Tjandra claimed he was a victim of fraud perpetrated by Pinangki and another state prosecutor, Rahmat, who had convinced him to pay fees. Tjandra said he gave Andi Irfan Jaya $500,000 as a down-payment for a requested $1 million fee for Pinangki to secure a Supreme Court fatwa that would enable him to return to Indonesia without serving his 2 year jail sentence from 2009. He said the 2009 sentence was a violation of the Criminal Procedure Code and a miscarriage of justice, making him a victim of injustice and human rights violations. The court heard that Pinangki and Andi Irfan formulated a 10-point "action plan" that involved a proposal to spend $10 million on bribing officials at the Attorney General's Office and the Supreme Court.

Tjandra claimed he canceled the action plan because he deemed it fraudulent. Of the money given to Pinangki, Tjandra said $200,000 was a legal fee for his lawyer, Anita Kolopaking, while the rest was a "consultant fee" for Andi Irfan. He therefore argued the "fees" did not constitute "bribes" or "gifts". "I appeal to Your Excellencies, the panel of judges who are trying this case, to be willing to release me, the defendant Djoko Soegiarto Tjandra, from all of the indictments and demands of the public prosecutor. However, if the honorable panel of judges has a different opinion, please give a verdict as light as possible," he said.
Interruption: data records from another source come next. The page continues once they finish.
(* ===== verification/Autograd.v ===== *)
(** * The autograd engine

    Models [oneflow/core/autograd/autograd_engine.cpp], [autograd_meta.cpp] and
    [framework/tensor_arg.cpp].  An operator on tensors that require a gradient adds a
    [FunctionNode] to a graph; the node points to the nodes of its inputs
    ([next_functions]) and to the [AutogradMeta] objects of its inputs and outputs.  A
    backward pass pushes gradients into the metas of the outputs, counts for every
    node the edges that lead to it and runs the nodes whose edges are all done.

    Nodes, metas and tensors are shared objects: numbers that index the stores of a
    [heap].  Tensor data is a type [T]; addition is an argument, as is [sync_grad], the
    conditional boxing of an accumulated gradient (its result, or nothing where the
    source does not box).  A [TensorTuple] with null pointers is a list of options.
    [backward_fn_->body], the hooks and [status] are values of the objects, as in the
    source.  Dereferencing a null pointer is an abort. *)
From S2P Require Import Prelude Shape.

Record BackwardFunction (T : Type) := mkBackward {
  body : list (option T) → list (option T) → bool → outcome (list (option T));
  status : bool
}.
Arguments mkBackward {T}. Arguments body {T}. Arguments status {T}.

Record AutogradMeta (T : Type) := mkMeta {
  is_leaf_ : bool;
  requires_grad_ : bool;
  retain_grad_ : bool;
  acc_grad_ : option T;
  acc_tensor_ : option T;        (* of current_grad_ *)
  hooks_ : list (T → option T);
  post_grad_accumulation_hooks_ : list (T → option T)
}.
Arguments mkMeta {T}. Arguments is_leaf_ {T}. Arguments requires_grad_ {T}. Arguments retain_grad_ {T}.
Arguments acc_grad_ {T}. Arguments acc_tensor_ {T}. Arguments hooks_ {T}. Arguments post_grad_accumulation_hooks_ {T}.

Record FunctionNode (T : Type) := mkNode {
  next_functions_ : list Z;
  input_meta_data_ : list (option Z);
  output_meta_data_ : list Z;
  output_zeros_ : list T;        (* TensorInfo::zeros of output_tensor_infos_ *)
  backward_fn_ : option (BackwardFunction T);
  node_hooks_ : list (list (option T) → list (option T) → option (list (option T)))
}.
Arguments mkNode {T}. Arguments next_functions_ {T}. Arguments input_meta_data_ {T}. Arguments output_meta_data_ {T}.
Arguments output_zeros_ {T}. Arguments backward_fn_ {T}. Arguments node_hooks_ {T}.

Record Tensor := mkTensor { autograd_meta_ : Z; grad_fn_node_ : option Z; grad_fn_output_index_ : Z }.

Record heap (T : Type) := mkHeap { nodes : gmap Z (FunctionNode T); metas : gmap Z (AutogradMeta T); tensors : gmap Z Tensor }.
Arguments mkHeap {T}. Arguments nodes {T}. Arguments metas {T}. Arguments tensors {T}.

Record ExecInfo := mkInfo { dependencies : Z; need_execute : bool; capture_indices : option (list (Z * Z)) }.

Record GraphTask (T : Type) := mkTask {
  retain_graph_ : bool;
  create_graph_ : bool;
  roots_ : list Z;
  grad_fn2exec_info_ : gmap Z ExecInfo;
  captured_grads_ : option (list (option T))
}.
Arguments mkTask {T}. Arguments retain_graph_ {T}. Arguments create_graph_ {T}. Arguments roots_ {T}.
Arguments grad_fn2exec_info_ {T}. Arguments captured_grads_ {T}.

Definition deref {A : Type} (m : gmap Z A) (p : Z) : outcome A := match m !! p with Some a => Ret a | None => Crash end.

(** [JUST(VectorAt(v, i))]. *)
Definition VectorAt {A : Type} (l : list A) (i : nat) : outcome A := match l !! i with Some a => Ret a | None => Fail IndexError end.

Section Engine.
Context {T : Type} (Add : T → T → T) (sync_grad : Z → T → option T).

Definition set_metas (h : heap T) (m : gmap Z (AutogradMeta T)) : heap T := mkHeap (nodes h) m (tensors h).
Definition set_nodes (h : heap T) (n : gmap Z (FunctionNode T)) : heap T := mkHeap n (metas h) (tensors h).

Definition set_acc (a : AutogradMeta T) (g : option T) : AutogradMeta T :=
  mkMeta (is_leaf_ a) (requires_grad_ a) (retain_grad_ a) g (acc_tensor_ a) (hooks_ a) (post_grad_accumulation_hooks_ a).
Definition set_current (a : AutogradMeta T) (g : option T) : AutogradMeta T :=
  mkMeta (is_leaf_ a) (requires_grad_ a) (retain_grad_ a) (acc_grad_ a) g (hooks_ a) (post_grad_accumulation_hooks_ a).

(** ** Gradients of a tensor *)

Definition Empty (a : AutogradMeta T) : bool := match acc_tensor_ a with None => true | Some _ => false end.
Definition Release (a : AutogradMeta T) : AutogradMeta T := set_current a None.
Definition PushPartialTensor (partial_tensor : T) (a : AutogradMeta T) : AutogradMeta T :=
  match acc_tensor_ a with
  | None => set_current a (Some partial_tensor)
  | Some t => set_current a (Some (Add partial_tensor t))
  end.
Definition GetAccTensor (a : AutogradMeta T) : outcome T :=
  match acc_tensor_ a with None => Fail CheckFailedError | Some t => Ret t end.

Definition run_hook (res : T) (hook : T → option T) : T := default res (hook res).
Definition current_grad_value (a : AutogradMeta T) : outcome T :=
  let* res := GetAccTensor a in Ret (foldl run_hook res (hooks_ a)).

Definition CopyOrAccGrad (a : AutogradMeta T) : outcome (AutogradMeta T) :=
  let* current_grad := current_grad_value a in
  let acc := match acc_grad_ a with Some acc => Add acc current_grad | None => current_grad end in
  Ret (set_acc a (Some (foldl run_hook acc (post_grad_accumulation_hooks_ a)))).

(** ** One node *)

(** A step on the meta [m]. *)
Definition upd_meta (f : AutogradMeta T → outcome (AutogradMeta T)) (h : heap T) (m : Z) : outcome (heap T) :=
  let* a := deref (metas h) m in
  let* a := f a in
  Ret (set_metas h (<[m := a]> (metas h))).

Definition acc_retain (a : AutogradMeta T) : outcome (AutogradMeta T) :=
  if retain_grad_ a then CopyOrAccGrad a else Ret a.
Definition AccGrad4RetainGradTensor (h : heap T) (node : FunctionNode T) : outcome (heap T) :=
  ofold (upd_meta acc_retain) (output_meta_data_ node) h.

Definition acc_leaf (m : Z) (a : AutogradMeta T) : outcome (AutogradMeta T) :=
  if is_leaf_ a && requires_grad_ a then
    let* a := CopyOrAccGrad a in
    match acc_grad_ a with
    | None => Crash
    | Some g => Ret (match sync_grad m g with Some g' => set_acc a (Some g') | None => a end)
    end
  else Ret a.
Definition AccGrad4LeafTensor (h : heap T) (node : FunctionNode T) : outcome (heap T) :=
  ofold (λ h m, upd_meta (acc_leaf m) h m) (output_meta_data_ node) h.

Definition ReleaseOutTensorArgs (h : heap T) (node : FunctionNode T) : outcome (heap T) :=
  ofold (upd_meta (λ a, Ret (Release a))) (output_meta_data_ node) h.

Definition ReleaseData (h : heap T) (n : Z) : outcome (heap T) :=
  let* node := deref (nodes h) n in
  match backward_fn_ node with
  | Some f =>
      if status f then
        Ret (set_nodes h (<[n := mkNode (next_functions_ node) (input_meta_data_ node) (output_meta_data_ node)
                                   (output_zeros_ node) None (node_hooks_ node)]> (nodes h)))
      else Ret h
  | None => Ret h
  end.

Definition IsReadyToRun (h : heap T) (out_meta_datas : list Z) : outcome bool :=
  let* l := omap_list (deref (metas h)) out_meta_datas in Ret (existsb (λ a, negb (Empty a)) l).

(** The gradient of output [i]: zeros where none arrived. *)
Definition output_grad (h : heap T) (node : FunctionNode T) (i : nat) : outcome (option T) :=
  let* m := VectorAt (output_meta_data_ node) i in
  let* a := deref (metas h) m in
  if Empty a then
    if requires_grad_ a then match output_zeros_ node !! i with Some z => Ret (Some z) | None => Crash end else Ret None
  else let* g := current_grad_value a in Ret (Some g).

Definition run_node_hook (output_grads input_grads : list (option T))
    (hook : list (option T) → list (option T) → option (list (option T))) : outcome (list (option T)) :=
  match hook input_grads output_grads with
  | None => Ret input_grads
  | Some new => let* _ := CHECK_OR_RETURN (Nat.eqb (length new) (length input_grads)) CheckFailedError in Ret new
  end.

Definition push_input_grad (node : FunctionNode T) (input_grads : list (option T)) (h : heap T) (i : nat) : outcome (heap T) :=
  let* g := VectorAt input_grads i in
  match g, input_meta_data_ node !! i with
  | Some g, Some (Some m) => upd_meta (λ a, Ret (PushPartialTensor g a)) h m
  | Some _, Some None => Fail CheckFailedError
  | None, Some None => Ret h
  | None, Some (Some _) => Fail CheckFailedError
  | _, None => Crash
  end.

Definition node_Apply (create_graph : bool) (h : heap T) (n : Z) : outcome (bool * heap T) :=
  let* node := deref (nodes h) n in
  match backward_fn_ node with
  | None => Fail CheckFailedError
  | Some f =>
      let* ready := IsReadyToRun h (output_meta_data_ node) in
      if negb ready then Ret (false, h) else
      let* output_grads := omap_list (output_grad h node) (seq 0 (length (output_meta_data_ node))) in
      let* input_grads := body f output_grads (replicate (length (input_meta_data_ node)) None) create_graph in
      let* input_grads := ofold (run_node_hook output_grads) (node_hooks_ node) input_grads in
      let* h := ofold (push_input_grad node input_grads) (seq 0 (length (input_meta_data_ node))) h in
      Ret (true, h)
  end.

(** ** The graph task *)

Definition no_info : ExecInfo := mkInfo 0 false None.
(** [grad_fn2exec_info_[node]] adds a default entry. *)
Definition info_of (e : gmap Z ExecInfo) (n : Z) : ExecInfo := default no_info (e !! n).

Definition new_GraphTask (h : heap T) (outputs : list Tensor) (retain_graph create_graph : bool) : outcome (GraphTask T) :=
  let* roots := omap_list (λ t, match grad_fn_node_ t with Some n => Ret n | None => Crash end) outputs in
  Ret (mkTask retain_graph create_graph roots ∅ None).

Definition set_info (t : GraphTask T) (e : gmap Z ExecInfo) : GraphTask T :=
  mkTask (retain_graph_ t) (create_graph_ t) (roots_ t) e (captured_grads_ t).

Definition edge_count (h : heap T) : nat := sum_list (map (λ kv, length (next_functions_ kv.2)) (map_to_list (nodes h))).

Definition mark_root (st : list Z * gmap Z ExecInfo) (n : Z) : list Z * gmap Z ExecInfo :=
  let '(stack, e) := st in
  (n :: stack, <[n := mkInfo (dependencies (info_of e n)) true (capture_indices (info_of e n))]> e).

Definition count_edge (seen : gset Z) (st : list Z * gmap Z ExecInfo) (next_node : Z) : list Z * gmap Z ExecInfo :=
  let '(stack, e) := st in
  let i := info_of e next_node in
  let e := <[next_node := mkInfo (i32 (dependencies i + 1)) true (capture_indices i)]> e in
  (if bool_decide (next_node ∈ seen) then stack else next_node :: stack, e).

Fixpoint dependencies_loop (fuel : nat) (h : heap T) (seen : gset Z) (stack : list Z) (e : gmap Z ExecInfo)
    : outcome (gmap Z ExecInfo) :=
  match stack with
  | [] => Ret e
  | n :: stack =>
      match fuel with
      | O => Crash
      | S fuel =>
          if bool_decide (n ∈ seen) then dependencies_loop fuel h seen stack e else
          let seen := {[n]} ∪ seen in
          let* node := deref (nodes h) n in
          let '(stack, e) := foldl (count_edge seen) (stack, e) (next_functions_ node) in
          dependencies_loop fuel h seen stack e
      end
  end.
Tjandra told the court that former Malaysian prime minister Najib Razak had advised him to contact Tommy Sumardi in order to help him to enter Indonesia to register his request for a review of his 2009 corruption conviction and jail sentence. He said Sumardi asked for a fee of Rp15 billion and they settled on a fee of Rp10 billion. "To be able to enter Indonesia for the purposes of registering the review application, I asked for help from brother Tommy Sumardi, whom I know and based on a recommendation from Tommy Sumardi's in-law, my friend, former Malaysian Prime Minister Najib Razak, to check my status on the wanted list," he said. Tjandra claimed he did not know that Tommy Sumardi would use the money to bribe police.

Defense lawyer Susilo Ariwibowo on 12 April 2021 said Tjandra had filed an appeal against his conviction because the court had disregarded the defense's claim that the crime took place outside Indonesia, and that Djoko had canceled the plan to pay the Supreme Court after making a down-payment, and that he did not know Inspector General Napoleon Bonaparte and Brigadier General Prasetijo Utomo because Tommy Sumadi never told him about them.